We had no such routine. There were few girls that required escort in the night, but only few of them. The whole “girl needs male protection coming back from class” sound to me like either living in some dangerous place, in which it makes more sense to ask for bigger police presence in the night or as something not exactly egalitarian that must limit girls movement and freedom ( her decision to stay longer in lab/office is dependent on male availability and so is her movement).
She does not even get privacy in terms of movement – I used to like to take walk to think alone and unwind (and sometimes take smoke) or solve problems in my head, she has no such opportunity.
If it is that dangerous, then it really might be a good idea to ask for more cops until whole thing stops to be so dangerous.

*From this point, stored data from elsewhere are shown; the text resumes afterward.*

(* ===== verification/MsgBodies.v ===== *)
(** * MsgBodies: the parsers of bodies in the header parser

    [parse_to] and [parse_via] keep to the interface of [parser/msg_parser.c]
    ([body_parsers_ok]): they return a place after the one they were given, and they only fail
    to allocate when the allocator does.  The theorems on the header parser hold for them. *)

From stdpp Require Import prelude list strings fin_maps.
From Stdlib Require Import ZArith Lia Ascii.
From S2P Require Import Prelude UriParser HdrNames HdrNamesSpec HdrBodies ToParser ToFacts ToBounds ViaParser ViaFacts ViaBounds MsgHeaders MsgHeadersSpec.

(** ** Progress *)

Section progress.
Context (mem : Z → byte).

Lemma pp_loop_ge multi e n : ∀ p x, match pp_loop mem n multi p e x with PResult tmp _ _ _ => p <= tmp | _ => True end.
Proof.
  assert (Hend : ∀ p x, match pp_end p x with PResult tmp _ _ _ => p <= tmp | _ => True end).
  { intros p x. unfold pp_end, pp_error. repeat case_match; simplify_eq; lia. }
  induction n as [|n IH]; intros p x; cbn [pp_loop]; destruct (p <? e); try done; try (case_decide; [cbn; lia|apply Hend]).
  destruct (pp_step _ _ _ _ _ _) as [skip y|y|y|]; [|apply Hend|cbn; lia|done].
  specialize (IH (if skip then p + 2 else p + 1) y). destruct (pp_loop _ _ _ _ _ _); [|done..]. destruct skip; lia.
Qed.

Definition t_after (p : Z) (o : pt_out) : Prop := match o with TGo tmp _ | TAt tmp _ => p <= tmp | _ => True end.

Lemma t_step_ge multi c p e x : t_after p (t_step mem multi c p e x).
Proof.
  assert (Hnext : ∀ tmp z, p <= tmp → t_after p (next_body tmp z)).
  { intros tmp z Hle. unfold next_body. by destruct (pkg_alloc _) as [[|] ?]. }
  assert (Hpar : ∀ z, t_after p (t_params mem multi p e z)).
  { intros z. unfold t_params, parse_to_param. pose proof (pp_loop_ge multi e (dist p e) p
      (PP E_PARA_VALUE E_PARA_VALUE None (t_cur (t_body z (body_upto p))) (t_al (t_body z (body_upto p))))) as Hl.
    destruct (pp_loop _ _ _ _ _ _); [|done..]. destruct (_ && _); [by apply Hnext|done]. }
  unfold t_step, t_newline. repeat lazymatch goal with |- t_after _ (match ?b with _ => _ end) => destruct b end;
    lazymatch goal with
    | |- t_after _ (next_body _ _) => apply Hnext; lia
    | |- t_after _ (t_params _ _ _ _ _) => apply Hpar
    | |- _ => cbn; lia || done
    end.
Qed.

Lemma t_loop_advances multi e p0 n : ∀ p x, p0 < p ∨ p = p0 ∧ t_st x = START_TO ∧ t_saved x = START_TO →
  match (t_loop mem n multi p e x).1 with TrOk tmp _ => p0 < tmp | _ => True end.
Proof.
  assert (Hend : ∀ p x, p0 < p ∨ t_saved x = START_TO → match t_end p x with TrOk tmp _ => p0 < tmp | _ => True end).
  { intros p x [Hp|Hs]; unfold t_end; [|by rewrite Hs]. by destruct (t_saved x). }
  induction n as [|n IH]; intros p x Hp; cbn [t_loop]; destruct (p <? e); try done; try (apply Hend; tauto).
  pose proof (t_step_ge multi (mem p) p e x) as Hge. destruct (t_step _ _ _ _ _ _) as [tmp y|tmp y|al| |] eqn:Hs; cbn in Hge; try done.
  - apply IH. left. destruct Hp as [|(? & ?)]; lia.
  - apply Hend. destruct Hp as [|(_ & Hst & _)]; [left; lia|]. by apply (t_step_start mem e multi p x tmp y) in Hst.
Qed.

Lemma parse_to_next multi al p end_ tmp l al' : _parse_to mem multi al p end_ = (TrOk tmp l, al') → p < tmp.
Proof.
  intros Hp. pose proof (t_loop_advances multi end_ p (dist p end_) p (PT START_TO START_TO 0 [] to_zero al)) as Ha.
  unfold _parse_to in Hp. rewrite Hp in Ha. apply Ha. by right.
Qed.

Definition n_after (p : Z) (r : np_result) : Prop := match r with NpOk tmp _ => p <= tmp | _ => True end.

Lemma n_end_via_ge p x : n_after p (n_end_via p x).
Proof. unfold n_end_via. case_decide; cbn; [lia|done]. Qed.

Lemma f_loop_ge e n : ∀ p x, n_after p (f_loop mem n p e x).
Proof.
  induction n as [|n IH]; intros p x; cbn [f_loop]; destruct (p <? e); try done.
  destruct (f_step _ _ _) as [y|y|y|y|]; try done; [|cbn; lia|apply n_end_via_ge].
  specialize (IH (p + 1) y). destruct (f_loop _ _ _ _ _); cbn in *; [lia|done..].
Qed.

Lemma n_loop_ge e n : ∀ p x, n_after p (n_loop mem n p e x).
Proof.
  induction n as [|n IH]; intros p x; cbn [n_loop]; destruct (p <? e); try done.
  destruct (n_step _ _ _) as [y|y|y|y|]; try done; [| |cbn; lia|apply n_end_via_ge].
  - specialize (IH (p + 1) y). destruct (n_loop _ _ _ _ _); cbn in *; [lia|done..].
  - pose proof (f_loop_ge e (dist (p + 1) e) (p + 1) y). destruct (f_loop _ _ _ _ _); cbn in *; [lia|done..].
Qed.

Definition v_after (p : Z) (o : v_out) : Prop := match o with VGo tmp _ | VEndHdr tmp _ => p <= tmp | _ => True end.

Lemma v_step_ge c p e x : v_after p (v_step mem c p e x).
Proof.
  assert (Hpar : v_after p (v_param mem p e x)).
  { unfold v_param, parse_via_param. set (x1 := if _ =? 0 then _ else _). destruct (pkg_alloc _) as [[|] al]; [|done].
    pose proof (n_loop_ge e (dist p e) p (NP (v_st x1) (v_saved x1) (vp_set_type PARAM_ERROR (ViaParam F_HOST str_null str_null (v_pstart x1) 0)))) as Hl.
    destruct (n_loop _ _ _ _ _) as [tmp y| |]; [|done..]. by destruct (n_st y). }
  unfold v_step, v_newline, v_comment.
  repeat lazymatch goal with |- v_after _ (match ?b with _ => _ end) => destruct b end;
    lazymatch goal with |- v_after _ (v_param _ _ _ _) => exact Hpar | |- _ => cbn; first [exact I | apply Z.le_refl] end.
Qed.

Lemma v_loop_ge e n : ∀ p x, let '(q, o) := v_loop mem n p e x in p <= q ∧ v_after p o.
Proof.
  induction n as [|n IH]; intros p x; cbn [v_loop]; destruct (p <? e); try (cbn; split; (lia || done)).
  pose proof (v_step_ge (mem p) p e x) as Hge. destruct (v_step _ _ _ _ _) as [tmp y|y|tmp y|y|al|]; try (by split).
  specialize (IH (tmp + 1) y). destruct (v_loop _ _ _ _ _) as [q o]. cbn in Hge. destruct IH as [Hq Ho]. split; [lia|].
  destruct o; cbn in *; try done; lia.
Qed.

(** Where the loops over a body that starts at [p0] end. *)
Definition w_after (p0 : Z) (r : Z * v_out) : Prop :=
  match r with (q, VGo _ _) | (q, VNext _) => p0 < q | (_, VEndHdr tmp _) => p0 < tmp | _ => True end.

Lemma w_step_sip c p x : v_st x = F_SIP → match w_step c p x with VEndHdr _ _ => False | _ => True end.
Proof. intros Hx. unfold w_step, w_newline. rewrite Hx. by repeat case_match. Qed.

Lemma w_step_tmp c p x : match w_step c p x with VEndHdr tmp _ => tmp = p | VNext _ => False | _ => True end.
Proof.
  unfold w_step, w_newline. set (P o := match o with VEndHdr tmp _ => tmp = p | VNext _ => False | _ => True end). change (P (w_step c p x)).
  unfold w_step, w_newline. repeat lazymatch goal with |- P (match ?b with _ => _ end) => destruct b end; exact I || reflexivity.
Qed.

Lemma w_loop_ge e p0 n : ∀ p x, p0 < p ∨ p = p0 ∧ v_st x = F_SIP → w_after p0 (w_loop mem n p e x).
Proof.
  induction n as [|n IH]; intros p x Hp; cbn [w_loop]; destruct (p <? e); try done.
  pose proof (w_step_tmp (mem p) p x) as Htmp. pose proof (w_step_sip (mem p) p x) as Hsip.
  destruct (w_step _ _ _) as [tmp y|y|tmp y|y|al|]; try done.
  - apply IH. lia.
  - pose proof (v_loop_ge e (dist (p + 1) e) (p + 1) (v_nesting 0 y)) as Hv. destruct (v_loop _ _ _ _ _) as [q o]. destruct Hv as [Hq Ho].
    destruct o; cbn in *; try done; lia.
  - subst tmp. cbn. destruct Hp as [|[_ Hp]]; [done|]. by apply Hsip in Hp.
Qed.

Lemma via_loop_ge e p0 n : ∀ l al buffer, p0 <= buffer → match (via_loop mem n l al buffer e).1 with ViaOk tmp _ => p0 < tmp | _ => True end.
Proof.
  assert (Hfin : ∀ l buffer tmp st x, p0 < tmp → match v_finish mem l buffer tmp st x with ViaOk tmp _ => p0 < tmp | _ => True end).
  { intros l buffer tmp st x Ht. unfold v_finish. destruct (final_state st); [|done]. by destruct (v_close _ _ _ _). }
  induction n as [|n IH]; intros l al buffer Hp0; [done|]. cbn [via_loop].
  pose proof (w_loop_ge e buffer (dist buffer e) buffer (VS F_SIP F_HOST 0 0 via_zero al) ltac:(by right)) as Hw.
  destruct (w_loop _ _ _ _ _) as [q [tmp y|y|tmp y|y|al'|]]; cbn in Hw; try done; try (apply Hfin; lia).
  destruct (v_close _ _ _ _); [|done]. destruct (pkg_alloc _) as [[|] ?]; [|done]. apply IH. lia.
Qed.
End progress.

(** ** The instance *)

(** A Via header is the list of its bodies, chained by [next]; an error of [parse_to] is the mark
    of the first body. *)
#[export] Instance opensips_parsers : body_parsers := {
  MsgHeaders.via_body := list ViaParser.via_body;
  via_next l := match l with _ :: (_ :: _) as r => Some r | _ => None end;
  MsgHeaders.to_body := ToParser.to_body;
  MsgHeaders.parse_via mem al p end_ :=
    let '(r, al) := ViaParser.parse_via mem al p end_ in (match r with ViaOk tmp l => Some (tmp, l) | _ => None end, al);
  MsgHeaders.parse_to mem al p end_ :=
    let '(r, al) := ToParser.parse_to mem al p end_ in ((λ x, (x.1, x.2.1)) <$> to_bodies r, al)
}.

#[export] Instance opensips_parsers_ok : body_parsers_ok.
Proof.
  split.
  - intros mem al p end_ q v al' _. cbn [MsgHeaders.parse_via MsgHeaders.parse_to opensips_parsers]. pose proof (via_loop_ge mem end_ p (S (dist p end_)) [] al p ltac:(lia)) as Hge.
    unfold ViaParser.parse_via. destruct (via_loop _ _ _ _ _ _) as [[tmp l| |] al1]; [|done..]. by intros [= <- _ _].
  - intros mem al p end_ q t al' _. cbn [MsgHeaders.parse_via MsgHeaders.parse_to opensips_parsers]. destruct (ToParser.parse_to mem al p end_) as [r al1] eqn:Hp.
    unfold to_bodies. destruct r as [tmp [|b bs]| | |]; try done. destruct (tb_error b); [done|]. cbn. intros [= <- _ _]. by eapply parse_to_next.
  - intros mem p end_. cbn [MsgHeaders.parse_via MsgHeaders.parse_to opensips_parsers]. pose proof (via_loop_al mem end_ (S (dist p end_)) [] p) as Hal. unfold ViaParser.parse_via.
    by destruct (via_loop _ _ _ _ _ _).
  - intros mem p end_. cbn [MsgHeaders.parse_via MsgHeaders.parse_to opensips_parsers]. pose proof (t_loop_al mem false end_ (dist p end_) p (PT START_TO START_TO 0 [] to_zero []) eq_refl) as Hal.
    unfold ToParser.parse_to, _parse_to. by destruct (t_loop _ _ _ _ _ _).
Qed.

And if it is about irrational fear, then real stats should be told to students instead of limiting them by that fear.
The app in comparison seems to me less limiting to the girl, making her more independent and allows her more privacy. It is just that all those old school solution require a way higher involvement of a person that is supposed to check on you and are way more helicoptering unless the areas is really statistically dangerous.
Warren- I spent four months in Russia at 21, during which I called home about once a month, and that felt like an extravagance. It happened to be when the Chechnians took over that movie theater there, too, if anyone remembers that. My parents were fine; they’ve always trusted me to take care of myself.
This app is really creative. This has create the awareness when everytime you going out to somewhere. Thanks for sharing this
Where are all these colleges at which the the male students, all not having been taught any better, are constantly and continuously raping and assaulting women?
“Where are all these colleges at which the the male students, all not having been taught any better, are constantly and continuously raping and assaulting women?”
https://www.youtube.com/watch?v=ynenGHFJ33E
I already call a friend and talk to them if I am walking, or driving, alone in a place I feel is unsafe or if I am driving tired. I would do it for them and they are happy to do it with me. I don’t think an app is necessary but perhaps an attacker would think twice if they knew people were using this app and could be identified by the person watching.